Monday, May 25, 2020

Decoration Day to Memorial Day: Change in 1920 under World War's Shadow

In 1920 Memorial Day was very much still "Decoration Day" and oriented to the Civil War. But the shadow of the Great War, World War I, continued a change in focus. We see both ways that Memorial Day was being reconfigured in the present of 1920 as well as shifts in ways the Civil War was retrospectively understood.

Civil War Memorial in City View (November 2019):
"Erected in memory of deceased brave defenders
of our country in the civil war of 1861-1865"*
The ad packages for Memorial Day with prepared grids for local businesses featured the Gettysburg Address.

Local ad grids, with "Gettysburg speech"
 Morning paper May 30th
Afternoon paper, May 29th, both 1920
The morning paper's featured a Union soldier on a plinth, very much like ours here, and called the holiday "Decoration Day."

The afternoon paper's graphic is more interesting and layered, and uses "Memorial Day." As I read it, it shows pair of Civil War Veterans, one Union, the other Confederate, saluting each other, and preparing to salute the Doughboys marching up in formation between them.

Union and Confederate Veterans saluting, Doughboys marching
In the next issue, the editorial in the afternoon paper talked about this a little.

May 31st, 1920
From the editorial:
Not many are left in the fast-thinning ranks of those who fought in the Civil War and each year fewer and fewer of the gray-haired veterans follow the flag they love so well to scatter flowers in loving memory of departed comrades. The veterans of the Spanish-American war are still in the prime of life, while most of the thousands who gave their life for democracy abroad still rest in foreign graves.

Of the three wars, the last was the greatest and inspired by the loftiest ideals. The Civil War was fought to preserve the Union, the Spanish-American to defend the national honor, but America entered the world war not only to preserve the Union, defend the national honor, but to preserve freedom for humanity, liberate oppressed peoples and prevent future wars.

However, this Memorial Day, we must mourn the fallen ideals as well as fallen soldiers. Our citizens, soldiers and sailors performed miracles of valor to extend the Declaration of Independence to the world, but our politicians refuse to complete the program. Congress has repudiated any responsibility in the preservation of liberty abroad or the prevention of future wars. Instead of a memorial to peace we are erecting a monument to golden greed.
There's a lot there to consider, especially the disillusioned mood of futility. It's clear, though, the way it transitions attention from one war to a more recent one.

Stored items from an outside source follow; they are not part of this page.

Lemma load_uuids_ok n v r p a :
  Z.of_nat (length r.(p_uuids)) = cfg.(uuids_len) -> (p, a) ∈ v -> keeps n v (load_uuids cfg e r p).
Proof.
  intros Hr Hp. apply spec_intro. intros s Hi Hn Hv.
  destruct (valid_at cfg s p a v Hi Hv Hp) as (_ & l & d & Hl & _ & Hd & _).
  destruct (load_in_bounds (uuids_len cfg) len_even len_pos (mem e) (p_uuids r) d Hr) as [d' Hd'].
  destruct (load_shape _ _ _ _ _ Hd') as (f & Hf & ->). unfold load_uuids. apply wp_bind. eapply dev_wp; [done|done|].
  apply wp_bind, (wp_read _ (f d)); [done|].
  pose proof (spec_elim cfg Rel n v (upd p f) n (fun _ => v) s ltac:(rule srv_upd; done) Hi Hn Hv) as Hw.
  eapply upd_wp; [done|done|]. unfold wp, upd, ebind, eread in Hw. rewrite Hl in Hw. cbn in Hw. rewrite Hd in Hw. exact Hw.
Qed.
End Handlers.

(** ** What makes and removes bonds without a word *)

Abbreviation anything := (fun (_ : adapter_service_t) (_ : list out) (_ : adapter_service_t) => True).

Section Silent.
Context (cfg : config) (e : env) (has_bredr : cfg.(bredr_support) = true) (has_mem : e.(mem) = true).
Context (len_even : Z.Even cfg.(uuids_len)) (len_pos : 2 <= cfg.(uuids_len)).

Abbreviation safe n v m := (spec cfg anything n v%list m n (fun _ => v%list)).

Lemma set_bonded_ok n v p a : (p, a) ∈ v -> safe n v (set_bond_state_silently p BOND_STATE_BONDED false).
Proof.
  intros Hp. apply spec_intro. intros s Hi Hn Hv. destruct (valid_at cfg s p a v Hi Hv Hp) as (_ & l & d & Hl & Hok & Hd & _).
  unfold set_bond_state_silently, upd_. apply wp_bind, wp_bind. eapply dev_wp; [done|done|]. apply wp_bind.
  eapply upd_wp; [done|done|]. wp_simpl. rewrite lock_set.
  destruct (frame_set cfg p.1 l (<[p.2 := with_bond BOND_STATE_BONDED d]> l) s v) as [H1 H2];
    [done|done|done|by eapply list_ok_insert|by eapply extends_insert|]. done.
Qed.
#[local] Hint Resolve set_bonded_ok : adspec.

Lemma bonded_loaded_ok n v l :
  Forall (fun r => Z.of_nat (length r.(p_uuids)) = cfg.(uuids_len)) l -> safe n v (bonded_device_loaded cfg e l).
Proof.
  intros Hl. unfold bonded_device_loaded. rule srv_bind; [|intros ?; go].
  induction Hl as [|r l Hr _ IH]; cbn [efor]; [go|]. rule srv_bind; [|intros ?; exact IH].
  unfold load_bonded_device, call_. rule srv_bind; [part|intros p]. do 7 (rule srv_bind; [part|intros ?]).
  rule srv_bind; [rule load_uuids_ok; [done|here]|intros ?]. go.
Qed.

Lemma le_bonded_loaded_ok n v l : cfg.(ble_support) = true -> safe n v (le_bonded_device_loaded cfg e l).
Proof.
  intros Hble. unfold le_bonded_device_loaded, call_. destruct l as [|r l]; [go|]. rule srv_bind; [|intros ?; go].
  rule spec_for. intros x. go.
Qed.

Lemma whitelist_loaded_ok n v l : cfg.(ble_support) = true -> safe n v (whitelist_device_loaded cfg e l).
Proof.
  intros Hble. unfold whitelist_device_loaded, call_. rule spec_for. intros x. go.
Qed.

Lemma list_ok_filter t f l : list_ok t l -> list_ok t (List.filter f l).
Proof.
  intros [Hn Hf]. split.
  - induction l as [|d l IH]; cbn; [constructor|]. apply NoDup_cons in Hn as [Hd Hn]. apply Forall_cons_iff in Hf as [_ Hf].
    destruct (f d); [|by apply IH]. cbn. apply NoDup_cons. split; [|by apply IH]. contradict Hd.
    apply list_elem_of_fmap in Hd as (x & -> & Hx). apply list_elem_of_fmap. exists x. split; [done|].
    apply list_elem_of_In in Hx. apply list_elem_of_In. by apply filter_In in Hx as [? _].
  - apply Forall_forall. intros d Hd. apply list_elem_of_In, filter_In in Hd as [Hd _].
    apply (proj1 (Forall_forall _ _) Hf). by apply list_elem_of_In.
Qed.

(** A part of the list stays. *)
Lemma shrink_ok n t f g :
  supported cfg t = true ->
  safe n [] (l <- eread (dlist t);; emodify (set_dlist t (List.filter f l));;; eemits (g l)).
Proof.
  intros Hs. apply spec_intro. intros s Hi Hn _. destruct (Hi t Hs) as (l & Hl & Hok).
  apply wp_bind, (wp_read _ l); [done|]. apply wp_bind, wp_modify. unfold wp, eemits. rewrite lock_set.
  split; [|done]. intros t' Ht. rewrite dlist_set. case_decide as E; [subst t'; exists (List.filter f l); split; [done|]; by apply list_ok_filter|by apply Hi].
Qed.

Lemma filter_none {A} (l : list A) : List.filter (fun _ => false) l = [].
Proof. by induction l. Qed.

Lemma clear_ok n t : supported cfg t = true -> safe n [] (clear_devices t).
Proof.
  intros Hs. pose proof (shrink_ok n t (fun _ => false) (fun l => concat (map adapter_delete_device l)) Hs) as H.
  apply spec_intro. intros s Hi Hn Hv. pose proof (spec_elim _ _ _ _ _ _ _ s H Hi Hn Hv) as Hw.
  unfold clear_devices. unfold wp, ebind, eread, emodify in *. destruct (dlist t s); [|done]. by rewrite filter_none in Hw.
Qed.

Lemma le_disabled_ok n : safe n [] (adapter_on_le_disabled cfg).
Proof.
  unfold adapter_on_le_disabled. destruct (ble_support cfg) eqn:Hble; cbn [negb]; [|go].
  rule srv_bind; [part|intros ?]. rule srv_bind; [|intros ?; go]. rule srv_when. intros _. rule srv_bind; [part|intros ?].
  rule srv_bind; [by apply clear_ok|intros ?]. go.
Qed.

Lemma br_disabled_ok n : safe n [] adapter_on_br_disabled.
Proof. unfold adapter_on_br_disabled. rule srv_bind; [part|intros ?]. rule srv_bind; [by apply clear_ok|intros ?]. go. Qed.

Lemma remove_found_ok n : safe n [] adapter_remove_found_devices.
Proof. unfold adapter_remove_found_devices. cbn zeta. apply (shrink_ok n BT_TRANSPORT_BREDR _ (fun l => _) has_bredr). Qed.

Lemma start_discovery_ok n x y : safe n [] (adapter_start_discovery e x y).
Proof.
  unfold adapter_start_discovery. do 2 (rule srv_bind; [part|intros ?]). cbn beta. destruct (negb _); [go|].
  rule srv_bind; [part|intros ?]. cbn beta. match goal with |- spec _ _ _ _ (if ?b then _ else _) _ _ => destruct b end; [go|].
  rule srv_bind; [apply remove_found_ok|intros ?]. go.
Qed.
End Silent.

(** ** Any operation *)

(** An event about a device that the adapter does not have, and does not check
    for. *)
Definition crashes (cfg : config) (s : adapter_service_t) (o : op) : bool :=
  match o with
  | op_message (handle_security (SSP_REQUEST_EVT a t _ _ _ _)) => absent cfg s a t
  | op_message (handle_security (ENC_STATE_CHANGE_EVT a _ (Some BT_TRANSPORT_BLE))) => absent cfg s a (Some BT_TRANSPORT_BLE)
  | op_message (handle_ble (LE_WHITELIST_UPDATE_EVT a _ st)) => is_success st && absent cfg s a (Some BT_TRANSPORT_BLE)
  | _ => false
  end.

(** An event that leaves the mutex held. *)
Definition leaks (o : op) : nat :=
  match o with op_message (handle_security (ENC_STATE_CHANGE_EVT _ _ None)) => 1 | _ => 0 end.

(** What is relied on: the stack never reports a bond as being cancelled (a
    state of the adapter's own); the stored arrays have the size they were
    built with. *)
Definition op_ok (cfg : config) (o : op) : Prop :=
  match o with
  | op_message (handle_security (BOND_STATE_CHANGE_EVT _ b _ _)) => b <> BOND_STATE_CANCELING
  | op_bonded_loaded l => Forall (fun r => Z.of_nat (length r.(p_uuids)) = cfg.(uuids_len)) l
  | _ => True
  end.
Lemma wp_get_machine n a s :
  up n s -> wp (get_machine new a) (fun r s' _ => exists i n', r = Some i /\ (i < n')%nat /\ up n' s') s.
Proof using new_ok.
  intros Hup. pose proof Hup as (Hs & _). unfold get_machine, find_by_addr. wp_simpl. rewrite Hs. cbn [negb].
  wp_simpl. eapply wp_devices; [done|]. intros l Hl Hd Hn. wp_simpl.
  destruct (find_device (device_cmp a) l) as [i|] eqn:Hf.
  - wp_simpl. exists i, n. split; [done|]. split; [|done]. apply find_device_lt in Hf. lia.
  - wp_simpl. eapply wp_devices; [done|]. intros l' Hl' _ _. assert (l' = l) as -> by congruence. wp_simpl.
    exists (length l), (S (length l)). split; [done|]. split; [lia|]. split; [done|]. eexists. split; [done|].
    split; [|rewrite length_app; cbn; lia]. destruct Hd as [Hnd Hf']. split.
    + rewrite fmap_app. apply list.NoDup_app. split; [done|]. split; [|apply NoDup_singleton].
      intros x Hx. cbn. rewrite list_elem_of_singleton. intros ->. by apply find_device_none in Hf.
    + apply Forall_app. split; [done|]. apply Forall_singleton, new_ok.
Qed.

Lemma move_to_head_perm i (l : list (device_t Mc)) : move_to_head i l ≡ₚ l.
Proof.
  unfold move_to_head. destruct (l !! i) as [d|] eqn:E; [|done]. symmetry. by apply delete_Permutation.
Qed.

Lemma up_move n i s : up n s -> up n (apply_update (mk_update svc_devices (fmap (move_to_head i))) s).
Proof.
  intros (Hs & l & Hl & [Hnd Hd] & Hn). destruct s as [a1 a2 a3 a4 a5]. cbn in *. subst a4. split; [done|].
  exists (move_to_head i l). split; [done|]. pose proof (move_to_head_perm i l) as Hp. split; [|by rewrite Hp].
  split; by rewrite Hp.
Qed.

Lemma foreach_up n m s : keeps m -> up n s -> wp (foreach m) (fun _ s' _ => up n s') s.
Proof.
  intros Hm Hup. unfold foreach. apply wp_bind. eapply wp_devices; [done|]. intros l _ _ Hn. rewrite Hn.
  apply (wp_for (up n)); [|done]. intros i s' Hi%list_elem_of_In%in_seq Hs'. apply wp_at_device; [done|lia|done].
Qed.
(* ===== verification/GattClientSpec.v ===== *)
(** * The GATT client service: theorems *)

From S2P Require Import Prelude Fallible IndexAllocator BtAddr BtUuid Hfp PtrList GattClient.
From coqutil Require Import Datatypes.RecordSetters.
From stdpp Require Import list.
Import UpdaterNotations.

Local Open Scope Z_scope.
Local Open Scope fall_scope.

Module GattClientSpec.
Import BtAddr BtUuid PtrList GattClient.

#[local] Arguments constant {E} newValue _ /.
#[local] Arguments ia_wf : simpl never.
#[local] Arguments ia_used : simpl never.
#[local] Arguments ia_alloc : simpl never.
#[local] Arguments ia_free : simpl never.

(** ** What can happen *)

Inductive op :=
| op_init | op_startup | op_shutdown | op_cleanup
| op_message (m : gattc_msg_t)
| op_report (m : gattc_msg_t)
| op_create (rem ph : option N) (cbs : option (cback -> bool))
| op_delete (hd : option nat)
| op_connect (hd : option nat) (a : bt_address_t) (ty : Z)
| op_disconnect (hd : option nat)
| op_discover (hd : option nat) (f : option bt_uuid_t)
| op_get_by_handle (hd : option nat) (h : Z) (dst : bool)
| op_get_by_uuid (hd : option nat) (from upto : Z) (u : bt_uuid_t) (dst : bool)
| op_read (hd : option nat) (h : Z)
| op_write (hd : option nat) (h : Z) (value : list Z) (ty : Z)
| op_subscribe (hd : option nat) (h ccc : Z)
| op_unsubscribe (hd : option nat) (h : Z)
| op_mtu (hd : option nat) (mtu : Z)
| op_conn_param (hd : option nat) (min max latency timeout min_len max_len : Z)
| op_read_phy (hd : option nat)
| op_update_phy (hd : option nat) (tx rx : Z)
| op_rssi (hd : option nat)
| op_find_ccc (a : option bt_address_t) (h : Z).
Definition channel_type_verdict (event : hfp_hf_event_t) (status : Z) : MH unit :=
  match event with
  | HF_STACK_EVENT_CALL =>
      s <- field calls;;
      when ((u32 status =? HFP_CALL_CALLS_IN_PROGRESS) && (s.(call_status) =? HFP_CALL_NO_CALLS_IN_PROGRESS)
            && ((s.(callsetup_status) =? HFP_CALLSETUP_OUTGOING) || (s.(callsetup_status) =? HFP_CALLSETUP_ALERTING)))%Z%bool (
        when (within s.(callsetup_timestamp_us) HF_WEBCHAT_VERDICT) (
          upd {! calls -> webchat_flag_timestamp_us := e.(now) };;;
          st <- gets hf_state_machine_get_state;;
          when (st =? HFP_HF_STATE_AUDIO_CONNECTED)%Z (
            ok <- check_sco_allowed;;
            when (negb ok) try_disconnect_audio)))
  | _ => mret_ tt
  end.

Definition update_dialing_time : MH unit := upd {! calls -> dialing_timestamp_us := e.(now) }.

Definition update_call_status (event : hfp_hf_event_t) (status : Z) : MH unit :=
  when cfg.(webchat_blocker) (channel_type_verdict event status);;;
  match event with
  | HF_STACK_EVENT_CALL =>
      upd {! calls -> call_status := u32 status };;; upd {! calls -> call_timestamp_us := e.(now) }
  | HF_STACK_EVENT_CALLSETUP =>
      upd {! calls -> callsetup_status := u32 status };;; upd {! calls -> callsetup_timestamp_us := e.(now) }
  | HF_STACK_EVENT_CALLHELD =>
      upd {! calls -> callheld_status := u32 status };;; upd {! calls -> callheld_timestamp_us := e.(now) }
  | _ => mret_ tt
  end.
(* ===== verification/HfpHfSpec.v ===== *)
(** * The hands-free machine: what holds

    The machine of HfpHf.v seen from outside (what its listeners are told, the
    timers it starts and cancels) and its fields in each state, for every
    sequence of inputs; and the list of calls, which follows the phone's. *)

From S2P Require Import Prelude CString Hsm Bytes BtAddr Hci MediaSystem HfpHf.
From stdpp Require Import strings.
From coqutil Require Import Datatypes.RecordSetters.
Import UpdaterNotations.

Local Open Scope bt_scope.

Module HfpHfSpec.
Import Hsm BtAddr Hci MediaSystem HfpHf.

(** ** What the outside sees *)

Definition edge (c c' : state) : bool :=
  match c, c' with
  | disconnected_state, (connecting_state | connected_state)
  | connecting_state, (disconnected_state | connected_state)
  | connected_state, (disconnected_state | audio_on_state)
  | audio_on_state, (disconnected_state | connected_state) => true
  | _, _ => false
  end.

Definition conn_state (c : state) : Z :=
  match c with
  | disconnected_state => PROFILE_STATE_DISCONNECTED
  | connecting_state => PROFILE_STATE_CONNECTING
  | connected_state | audio_on_state => PROFILE_STATE_CONNECTED
  end.

Definition audio_state (c : state) : Z :=
  match c with audio_on_state => HFP_AUDIO_STATE_CONNECTED | _ => HFP_AUDIO_STATE_DISCONNECTED end.

(** The connection state and the audio state told with a call. *)
Definition conn_report (o : out) : option Z :=
  match o with hf_service_notify_connection_state_changed _ s => Some s | _ => None end.
Definition audio_report (o : out) : option Z :=
  match o with hf_service_notify_audio_state_changed _ s => Some s | _ => None end.

(** What a listener who believes [s] believes after the calls [os]. *)
Definition listener (report : out -> option Z) (s : Z) (os : list out) : Z :=
  fold_left (fun s o => default s (report o)) os s.

(** The starts of timer [h] less its cancellations. *)
Definition b2z (b : bool) : Z := if b then 1 else 0.
Definition timer_effect (h : timer_h) (o : out) : Z :=
  match o with
  | service_loop_timer _ t => b2z (bool_decide (t = Some h))
  | service_loop_cancel_timer t => - b2z (bool_decide (t = Some h))
  | _ => 0
  end.
Definition net_timers (h : timer_h) (os : list out) : Z := foldr (fun o n => (timer_effect h o + n)%Z) 0%Z os.

Definition holds (h : timer_h) (d : hf_data) : Z :=
  b2z (bool_decide (d.(connect_timer) = Some h)) + b2z (bool_decide (d.(retry_timer) = Some h))
  + b2z (bool_decide (d.(offload_timer) = Some h)).

(** ** The fields in each state *)

(** A number that fits its field. *)
Definition short_number (c : hfp_current_call_t) : Prop := snprintf_s HFP_PHONENUM_DIGITS_MAX c.(number) = c.(number).

Definition no_calls (d : hf_data) : Prop :=
  d.(current_calls) = [] /\ d.(update_calls) = [] /\ d.(pending_actions) = [] /\
  d.(recognition_active) = false /\ d.(volume_listener) = None.

Definition data_inv (c : state) (d : hf_data) : Prop :=
  (0 <= d.(retry_cnt) <= HFP_HF_RETRY_MAX)%Z /\
  (0 <= d.(set_volume_cnt) <= UINT32_MAX)%Z /\
  NoDup (index <$> d.(current_calls)) /\ Forall short_number d.(update_calls) /\
  (c <> connecting_state -> d.(connect_timer) = None) /\
  (c <> audio_on_state -> flag_isset_v d.(pending) PENDING_AUDIO_DISCONNECT = false) /\
  match c with
  | disconnected_state => no_calls d /\ d.(need_query) = false
  | connecting_state => no_calls d
  | _ => True
  end.

(** What one step from state [c] does. *)
Record step_spec (c c' : state) (sm sm' : hf_state_machine_t) (os : list out) : Prop := {
  ss_current : sm'.(current_state) = Some c';
  ss_edge : (c' = c /\ sm'.(previous_state) = sm.(previous_state)) \/
            (edge c c' = true /\ sm'.(previous_state) = Some c);
  ss_addr : sm'.(data).(addr) = sm.(data).(addr);
  ss_conn : listener conn_report (conn_state c) os = conn_state c';
  ss_audio : listener audio_report (audio_state c) os = audio_state c';
  ss_timers : forall h, (holds h sm'.(data) - holds h sm.(data) <= net_timers h os)%Z;
  ss_inv : data_inv c' sm'.(data);
}.

(** [spec c m Q]: code run in state [c] does one step, to a state that [Q]
    allows together with the value returned. *)
Definition spec {A} (c : state) (m : MH A) (Q : A -> state -> Prop) : Prop :=
  forall sm, sm.(current_state) = Some c -> data_inv c sm.(data) ->
  exists c', Q (eval m sm) c' /\ step_spec c c' sm (exec m sm) (outs m sm).

(** Code that stays. *)
Abbreviation quiet c m := (spec c m (fun _ c' => c' = c)).

Lemma hf_listener_app r s a b : listener r s (a ++ b) = listener r (listener r s a) b.
Proof. apply fold_left_app. Qed.

Lemma listener_cons r s o os : listener r s (o :: os) = listener r (default s (r o)) os.
Proof. done. Qed.

Lemma net_timers_app h a b : net_timers h (a ++ b) = (net_timers h a + net_timers h b)%Z.
Proof. induction a as [|o a IH]; cbn; [done|]. unfold net_timers in *. lia. Qed.

Lemma net_timers_cons h o os : net_timers h (o :: os) = (timer_effect h o + net_timers h os)%Z.
Proof. done. Qed.

Lemma step_quiet_l c c' sm sm1 sm2 o1 o2 :
  step_spec c c sm sm1 o1 -> step_spec c c' sm1 sm2 o2 -> step_spec c c' sm sm2 (o1 ++ o2).
Proof.
  intros [A1 A2 A3 A4 A5 A6 A7] [B1 B2 B3 B4 B5 B6 B7]. split; try done.
  - assert (previous_state sm1 = previous_state sm) as Hp by (destruct A2 as [[_ ?]|[He _]]; [done|by destruct c]).
    by rewrite <- Hp.
  - congruence.
  - by rewrite hf_listener_app, A4.
  - by rewrite hf_listener_app, A5.
  - intros h. rewrite net_timers_app. specialize (A6 h). specialize (B6 h). lia.
Qed.
Lemma command_safe a m : hf_safe m -> hf_safe (if_connected a m).
Proof. intros Hm. apply guarded_safe. intros x. case_match; [apply safe_ret|done]. Qed.
Lemma connect_audio_safe a : hf_safe (hfp_hf_connect_audio a).
Proof. apply guarded2_safe. intros x y. safe_auto. Qed.
Lemma disconnect_audio_safe a : hf_safe (hfp_hf_disconnect_audio a).
Proof. apply guarded_safe. intros x. safe_auto. Qed.

Lemma policy_safe cfg e a p : hf_safe (hfp_hf_set_connection_policy cfg e a p).
Proof.
  apply check_safe. intros n s Hup. apply wp_bind. eapply wp_mono; [|eapply wp_get_machine; [exact (new_machine_ok cfg e)|done]].
  intros r s1 o1 (i & n' & -> & Hi & Hup'). apply wp_bind. eapply wp_mono; [|apply (wp_at_device _ machine_ok n' i); [done|done|apply goes_keeps]].
  - intros [] s2 o2 H2. apply up_inv in H2.
    assert (hf_safe ((if (p =? CONNECTION_POLICY_ALLOWED)%Z then hfp_hf_connect a
         else if (p =? CONNECTION_POLICY_FORBIDDEN)%Z then hfp_hf_disconnect a
         else eret BT_STATUS_SUCCESS);;; eret BT_STATUS_SUCCESS)) as Hk by safe_auto.
    exact (Hk s2 H2).
  - intros c. apply (handle_input_goes cfg e (in_set_policy p)).
Qed.

Lemma query_safe cfg e alloc a : hf_safe (hfp_hf_query_current_calls cfg e alloc a).
Proof.
  intros s Hs. unfold hfp_hf_query_current_calls. apply wp_bind, wp_gets. destruct (started s) eqn:Hst; cbn [negb]; [|done].
  destruct (inv_up _ s Hs Hst) as [n Hup]. apply wp_bind. eapply ask_device; [done|]. intros []; cbn [negb]; [|by apply wp_ret].
  apply wp_bind. eapply wp_mono; [|eapply wp_get_machine; [exact (new_machine_ok cfg e)|done]]. intros r s1 o1 (i & n' & -> & Hi & Hup').
  apply wp_bind. eapply wp_devices; [done|]. intros l Hl Hd Hn. cbn.
  destruct (lookup_lt_is_Some_2 l i ltac:(lia)) as [d ->]. apply up_inv in Hup'. repeat case_match; by apply wp_ret.
Qed.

One striking element is the way that "liberate oppressed peoples" is not applied to the Civil War, but only to World War I. There's nothing about slavery here.

Compare this to the editorial from 1918. Even as it discusses transition and talks about "a new Memorial Day," it specifically calls out "the great war which gave the black man his freedom...after a bitter struggle and a fratricidal one."

May 30th, 1918
It's true it also talks unity about decorating "the graves of those who worth the grey as well as those who wore the blue," and reconciling the divided country was always a necessary task. But it is still speaks of slavery and fratricide. Tension between the two implied understandings of the Civil War might be passed over, but at least the two visions are indirectly acknowledged.

By 1920 slavery was erased. The variation over just two years might be an artifact of changing ownership or other vagaries, but I read it as telling and symptomatic of a more general shift in popular attitudes.  Understandings for both Memorial Day and the Civil War were reimagined and renewed, and one telling of the Civil War, more about Union than slavery, crowded out the other.

Administratively, the State Librarian, Cornelia Marvin, had been in charge of compiling names of those who died during World War I. ODVA, founded in 1945, didn't exist yet.

May 29th, 1920
Services focused on the recent war dead, though the Civil War was not ignored. The main event at the Armory in the afternoon focused on the recent war, but morning "ritualistic services" were observed at City View with a focus on the Civil War.

May 31st, 1920
Any changes for just one or two years are themselves not determinative, and it's tricky to try to wring too much meaning from ads and news on one day, especially in the context of the cultural project to reframe a holiday for a new war, but they do suggest longer trends, and I think we see here for Memorial Day in 1920 some context and preparation for the politics of the 1922 Governor's race. The roaring 20s didn't roar for everybody.



* It has seemed that the statue might date to 1933, but there are reasons to think it dates instead to 1905. (See this post from last Fall for more detail.)

A plaque below the statue for something dedicated in 1933
but it may commemorate a very different event

March 10th, 1905
Also, the Salem Pioneer Cemetery website has been down for a couple of weeks, and returns a "SEC_ERROR_REVOKED_CERTIFICATE" error. I don't know if this is a City of Salem or Friends of the Cemetery problem, but a certificate needs to be renewed it looks like.